Kemal Kılıçdaroğlu, leader of the bourgeois opposition Republican People’s Party (CHP), said: “The palace robbed 33 million citizens of this country by announcing a raise 5 points below even the fake food inflation rate of the Turkish Statistical Institute. Neither the minimum wage earners got what they deserved, nor was the tax burden of small tradesmen reduced. It happened again because ‘someone [Erdoğan] wanted it.’”

This statement is just as hypocritical. CHP imposes miserable wages on workers in the municipalities under its control. In districts like Kadıköy, Maltepe in Istanbul or Seyhan in Adana, municipal workers’ struggles were broken with the collaboration of the DİSK-affiliated Genel-İş union.

Moreover, the fact that many “experts” close to the bourgeois opposition oppose a significant increase in the minimum wage, claiming it would “fuel inflation,” makes clear that the CHP-led bourgeois opposition is as pro-business and anti-worker as the Erdoğan government.

The big corporations’ announcement of a surge in the prices of basic necessities after the fixing of the new minimum wage also exposes their anti-social character.
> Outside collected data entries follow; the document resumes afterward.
Lemma header_sequence_after_SetCount (rep_ : bytes) (n : Z) :
  (kHeader <= length rep_)%nat ->
  DecodeFixed64 (poke rep_ 8 (EncodeFixed32 n)) = DecodeFixed64 rep_.
Proof.
  intros Hlen. unfold kHeader in Hlen. unfold poke.
  rewrite DecodeFixed64_app by (rewrite length_firstn; lia).
  rewrite <- (firstn_skipn 8 rep_) at 2.
  rewrite DecodeFixed64_app by (rewrite length_firstn; lia).
  reflexivity.
Qed.

Lemma header_sequence_after_SetSequence (rep_ : bytes) (s : Z) :
  DecodeFixed64 (poke rep_ 0 (EncodeFixed64 s)) = to_uint64 s.
Proof.
  unfold poke. rewrite firstn_O, app_nil_l.
  rewrite DecodeFixed64_app by apply EncodeFixed64_length.
  apply DecodeFixed64_EncodeFixed64.
Qed.

(** X10. The two header fields of a single-version batch of at least 12
    bytes are independent: [SetCount] makes [Count] the [int] value of its
    argument (the argument itself when it is an [int]) and leaves the
    sequence, the payload and the size alone; [SetSequence] makes
    [Sequence] the [uint64_t] value of its argument and leaves the count,
    the payload and the size alone. *)
Theorem header_fields_are_independent (b : WriteBatch) (n s : Z) :
  (kHeader <= length b)%nat ->
  let b1 := WriteBatchInternal_SetCount b n in
  let b2 := WriteBatchInternal_SetSequence b s in
  (WriteBatchInternal_Count b1 = to_int n
   /\ (- 2 ^ 31 <= n < 2 ^ 31 -> WriteBatchInternal_Count b1 = n)
   /\ WriteBatchInternal_Sequence b1 = WriteBatchInternal_Sequence b
   /\ skipn kHeader b1 = skipn kHeader b
   /\ WriteBatch_ApproximateSize b1 = WriteBatch_ApproximateSize b)
  /\ (WriteBatchInternal_Sequence b2 = to_uint64 s
   /\ (0 <= s < 2 ^ 64 -> WriteBatchInternal_Sequence b2 = s)
   /\ WriteBatchInternal_Count b2 = WriteBatchInternal_Count b
   /\ skipn kHeader b2 = skipn kHeader b
   /\ WriteBatch_ApproximateSize b2 = WriteBatch_ApproximateSize b).
Proof.
  intros Hlen b1 b2. subst b1 b2.
  unfold WriteBatchInternal_Count, WriteBatchInternal_SetCount,
    WriteBatchInternal_Sequence, WriteBatchInternal_SetSequence,
    WriteBatch_ApproximateSize.
  pose proof (header_count_after_SetCount b [] n Hlen) as Hc.
  rewrite app_nil_r in Hc.
  destruct (poke_header b (EncodeFixed32 n) 8 kHeader
              ltac:(reflexivity) Hlen) as [Hl1 Hp1].
  destruct (poke_header b (EncodeFixed64 s) 0 kHeader
              ltac:(rewrite EncodeFixed64_length; unfold kHeader; lia) Hlen)
    as [Hl2 Hp2].
  split; repeat split; try assumption.
  - intros Hn. rewrite Hc. apply to_int_id. exact Hn.
  - apply header_sequence_after_SetCount. exact Hlen.
  - apply header_sequence_after_SetSequence.
  - intros Hs. rewrite header_sequence_after_SetSequence.
    unfold to_uint64. apply Z.mod_small. exact Hs.
Qed.
(** X1, the part of C1 that holds for images.  The encoded conversion of
    an image keeps the no-partial-write invariant.  When [process_image]
    starts on a disk whose [output_path] holds no partial file, then in every
    state the disk passes through during the task (the states a kill of the
    worker can leave), and in the state at its end, [output_path] is absent
    or holds a whole file, whatever the encoder does and whatever a
    concurrent worker publishes. *)
Theorem process_image_output_never_partial (e : env)
    (img_path input_base output_base output_path : Path) (quality : Z)
    (w : world) :
  image_output_path img_path input_base output_base = Some output_path ->
  no_partial output_path (files w) ->
  let r := process_image e (img_path, input_base, output_base, quality) w in
  (∃ new, history r.1 = history w ++ new
          ∧ Forall (no_partial output_path) new)
  ∧ no_partial output_path (files r.1).
Proof.
  intros Hpath Hwhole.
  destruct (image_paths _ _ _ _ Hpath) as (rel & Hrel & -> & _).
  cbv zeta. rewrite (process_image_unfold _ _ _ _ _ rel) by done.
  set (output_path :=
         (output_base ++ PyPath.parent rel)
           // (PyPath.stem img_path +:+ ".webp")) in *.
  set (temp_file :=
         (output_base ++ PyPath.parent rel)
           // (PyPath.stem img_path +:+ ".webp.tmp")).
  destruct (safe_convert_image temp_file (no_partial output_path)
              (fun m => no_partial_delete output_path temp_file m)
              (fun f m => no_partial_insert_ne output_path temp_file f m
                            (image_temp_ne_output _ _))
              (fun p f m Hf _ => no_partial_insert_complete output_path p f m Hf)
              e img_path rel output_path w Hwhole I)
    as (Hduring & Hend & _).
  by split.
Qed.

(** At [b.jpg] of the picture tree, with an encoder that leaves a broken
    file. *)
Lemma process_image_output_never_partial_witness :
  let r := process_image env_broken (pics // "b.jpg", pics, pics_out, 85)
             pics_world in
  (∃ new, history r.1 = history pics_world ++ new
          ∧ Forall (no_partial (pics_out // "b.webp")) new)
  ∧ no_partial (pics_out // "b.webp") (files r.1).
Proof.
  apply (process_image_output_never_partial env_broken (pics // "b.jpg") pics
           pics_out (pics_out // "b.webp") 85 pics_world).
  - reflexivity.
  - vm_compute. exact I.
Defined.
(** * creatUINO: the SD-card preparation script

    The development follows [creatUINO.py]: the class [SDCardWriter] with
    its initializer, [argparser], [_load_mapfile] and [main], and the
    top-level [if __name__ == '__main__'] guard.  The script talks to three
    collaborators that live outside the repository: the file system
    (through [pathlib]), the [logging] module and [argparse].  Each gets a
    small model below; the methods of the class are then written in a
    state-and-exception monad over the resulting process state. *)

From Stdlib Require Import ZArith Ascii String List Bool Lia.
From stdpp Require Import base option list strings gmap.
From Equations Require Import Equations.

Local Open Scope Z_scope.

(** ** Strings *)

Module Str.

(** [str.split(sep)] for a one-character separator: the pieces between
    the separators, empty pieces included; the empty string splits into
    one empty piece. *)
Fixpoint split (sep : ascii) (s : string) : list string :=
  match s with
  | EmptyString => [EmptyString]
  | String c rest =>
      if Ascii.eqb c sep then EmptyString :: split sep rest
      else match split sep rest with
           | [] => [String c EmptyString]
           | w :: ws => String c w :: ws
           end
  end.

Definition startswith (c : ascii) (s : string) : bool :=
  match s with
  | EmptyString => false
  | String d _ => Ascii.eqb c d
  end.

(** Number of leading occurrences of [c]. *)
Fixpoint leading (c : ascii) (s : string) : nat :=
  match s with
  | EmptyString => O
  | String d rest => if Ascii.eqb c d then S (leading c rest) else O
  end.

End Str.

(** ** Paths, after [pathlib.PurePosixPath]

    A path is the tuple [Path(s).parts]: the root ("/" or "//") when the
    string is absolute, then the components; empty components and "." are
    dropped, ".." is kept.  The empty tuple is the current directory. *)

Definition path := list string.

Definition slash : ascii := "/"%char.

Definition is_root (part : string) : bool :=
  String.eqb part "/" || String.eqb part "//".

Definition root_of (s : string) : list string :=
  match Str.leading slash s with
  | O => []
  | 2%nat => ["//"]
  | _ => ["/"]
  end.

Definition keep_part (part : string) : bool :=
  negb (String.eqb part EmptyString) && negb (String.eqb part ".").

Definition Path (s : string) : path :=
  root_of s ++ filter (λ part, keep_part part = true) (Str.split slash s).

(** [Path.parent]: the path without its last component; the root and the
    current directory are their own parents. *)
Definition parent (p : path) : path :=
  match p with
  | [r] => if is_root r then [r] else []
  | _ => removelast p
  end.

(** ** The file system

    A finite map from paths to nodes.  A directory carries the one
    permission the script can run into: whether entries may be created in
    it. *)

Inductive node :=
| File (content : string)
| Dir (writable : bool).

Abbreviation filesystem := (gmap path node).

Inductive OSError :=
| FileNotFoundError
| FileExistsError
| NotADirectoryError
| PermissionError.

#[global] Instance OSError_eq_dec : EqDecision OSError.
Proof. solve_decision. Defined.

#[global] Instance node_eq_dec : EqDecision node.
Proof. solve_decision. Defined.

(** [Path.exists()]: whether [os.stat] finds the path; files and
    directories both count.  The map gives the two answers of [exists()];
    a [stat] that fails for another reason than a missing entry, which
    [exists()] re-raises, has no counterpart here, and what is proved of
    [exists_] is proved of the calls that return. *)
Definition exists_ (fs : filesystem) (p : path) : bool :=
  match fs !! p with
  | Some _ => true
  | None => false
  end.

(** [Path.is_dir()]. *)
Definition is_dir (fs : filesystem) (p : path) : bool :=
  match fs !! p with
  | Some (Dir _) => true
  | _ => false
  end.

(** [os.mkdir(p)]: an existing entry is reported first, then the state of
    the parent.  The new directory is entered as writable: the mode that the
    process's umask leaves it with is not followed, nor are the errors
    besides these four. *)
Definition os_mkdir (fs : filesystem) (p : path) : OSError + filesystem :=
  match fs !! p with
  | Some _ => inl FileExistsError
  | None =>
      match fs !! parent p with
      | None => inl FileNotFoundError
      | Some (File _) => inl NotADirectoryError
      | Some (Dir false) => inl PermissionError
      | Some (Dir true) => inr (<[p := Dir true]> fs)
      end
  end.

(** The [except OSError] clause of [Path.mkdir]: the error is swallowed only
    when [exist_ok] is set and the path is a directory. *)
Definition except_OSError (fs : filesystem) (p : path) (exist_ok : bool)
    (e : OSError) : option OSError * filesystem :=
  if negb exist_ok || negb (is_dir fs p) then (Some e, fs) else (None, fs).

(** [Path.mkdir(parents, exist_ok)], as [pathlib] writes it: try
    [os.mkdir]; when that raises [FileNotFoundError] and [parents] is set
    (and the path is not its own parent), make the parent with
    [parents=True, exist_ok=True] and call [mkdir] again with
    [parents=False]; every other [OSError] goes to [except_OSError].  The
    result is the error raised, if any, and the file system as the call
    leaves it. *)
Equations? mkdir (fs : filesystem) (p : path) (parents exist_ok : bool)
  : option OSError * filesystem by wf (length p) lt :=
  mkdir fs p parents exist_ok with os_mkdir fs p => {
    | inr fs' := (None, fs');
    | inl FileNotFoundError with parents => {
        | false := (Some FileNotFoundError, fs);
        | true with decide (parent p = p) => {
            | left _ := (Some FileNotFoundError, fs);
            | right Hne with mkdir fs (parent p) true true => {
                | (Some e, fs1) := (Some e, fs1);
                | (None, fs1) with os_mkdir fs1 p => {
                    | inr fs2 := (None, fs2);
                    | inl FileNotFoundError := (Some FileNotFoundError, fs1);
                    | inl e := except_OSError fs1 p exist_ok e } } } };
    | inl e := except_OSError fs p exist_ok e }.
Proof.
  (* the parent of a path that is not its own parent is shorter *)
  destruct p as [|a [|b q]].
  - done.
  - cbn in *. destruct (is_root a); [done | cbn; lia].
  - unfold parent. rewrite removelast_firstn_len, length_take. cbn [length]. lia.
Qed.

(** ** Logging

    The module-level logger [log]: a level, a number of handlers, and the
    records the handlers have written.  The formatter is ['%(message)s'],
    so a record is its level and its message. *)

Inductive level := DEBUG | INFO | WARNING | ERROR.

Definition level_no (l : level) : Z :=
  match l with DEBUG => 10 | INFO => 20 | WARNING => 30 | ERROR => 40 end.

Definition getLevelName (l : level) : string :=
  match l with
  | DEBUG => "DEBUG" | INFO => "INFO" | WARNING => "WARNING" | ERROR => "ERROR"
  end.

(** [loglevel = logging.ERROR] *)
Definition loglevel : level := ERROR.

(** ** Command line

    What [parser.parse_args()] hands back: the fields of the [Namespace],
    named as the script reads them ([args.mapfile], ...). *)

Record Namespace := {
  args_overwrite : bool;
  args_parallel_jobs : Z;
  args_mapfile : string;
  args_output_dir : string;
  args_recode : bool;
  args_verbose : nat;
  args_ffmpeg : option string;
  args_ffmpeg_options : string }.

(** The defaults of the argument definitions; [cpu_count] stands for
    [multiprocessing.cpu_count()]. *)
Definition default_args (cpu_count : Z) : Namespace :=
  {| args_overwrite := false;
     args_parallel_jobs := cpu_count;
     args_mapfile := "map.csv";
     args_output_dir := "./out";
     args_recode := false;
     args_verbose := 0;
     args_ffmpeg := None;
     args_ffmpeg_options := "-vsync 0 -codec:a libmp3lame -b:a 192K -vn -sn -dn" |}.

(** The three ways [parse_args] ends: it returns a namespace; [argparse]
    ends the process itself ([SystemExit]: status 2 on a usage error, 0
    after [--help]); or some other exception escapes it. *)
Inductive parse_args_outcome :=
| Parsed (args : Namespace)
| Exited (code : Z)
| Failed (error : string).

(** ** Process state *)

(** A log message: formatted text, or one of the two debug messages built
    from [repr] of a Python value, kept as the value. *)
Inductive log_msg :=
| Text (s : string)
| ArgvRepr (argv : list string)
| NamespaceRepr (args : Namespace).

(** What the process does to the outside.  [Open] and [Spawn] are the
    effects a map reader and an encoder run would have. *)
Inductive event :=
| Logged (lvl : level) (msg : log_msg)
| Printed (s : string)
| Stat (p : path)
| Mkdir (p : path)
| Open (p : path)
| Spawn (cmd : string).

(** The attributes of the [SDCardWriter] instance.  [config] and [recode]
    are class attributes with a default; the others exist only once
    [argparser] has assigned them.  An element of [files_to_encode] is a
    2-tuple, source file first, target file second. *)
Record attributes := {
  self_config : option (list (string * string));
  self_recode : bool;
  self_overwrite : option bool;
  self_ffmpeg_bin : option (option string);
  self_ffmpeg_options : option string;
  self_jobs_max : option Z;
  self_files_to_encode : option (list (string * string)) }.

Definition class_attributes : attributes :=
  {| self_config := None;
     self_recode := false;
     self_overwrite := None;
     self_ffmpeg_bin := None;
     self_ffmpeg_options := None;
     self_jobs_max := None;
     self_files_to_encode := None |}.

Record process := {
  fs : filesystem;
  sys_argv : list string;        (* sys.argv[1:] *)
  log_level : level;             (* log.level *)
  log_handlers : nat;            (* len(log.handlers) *)
  trace : list event;
  self : attributes }.

Definition with_fs (f : filesystem) (w : process) : process :=
  {| fs := f; sys_argv := sys_argv w; log_level := log_level w;
     log_handlers := log_handlers w; trace := trace w; self := self w |}.

Definition with_log_level (l : level) (w : process) : process :=
  {| fs := fs w; sys_argv := sys_argv w; log_level := l;
     log_handlers := log_handlers w; trace := trace w; self := self w |}.

Definition with_log_handlers (n : nat) (w : process) : process :=
  {| fs := fs w; sys_argv := sys_argv w; log_level := log_level w;
     log_handlers := n; trace := trace w; self := self w |}.

Definition with_trace (t : list event) (w : process) : process :=
  {| fs := fs w; sys_argv := sys_argv w; log_level := log_level w;
     log_handlers := log_handlers w; trace := t; self := self w |}.

Definition with_self (a : attributes) (w : process) : process :=
  {| fs := fs w; sys_argv := sys_argv w; log_level := log_level w;
     log_handlers := log_handlers w; trace := trace w; self := a |}.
It only confirms the need to nationalize big business under the democratic control of the working class.

The source of the global price increases lies in the global crisis of capitalism. In the wake of the COVID-19 pandemic, central banks printed trillions of dollars to be transferred to finance capital, followed by anti-Russian sanctions after the outbreak of the US-NATO war against Russia in Ukraine. Massive price increases have been accompanied everywhere by a surge in corporate and financial profits and a collapse in real wages and living standards for workers.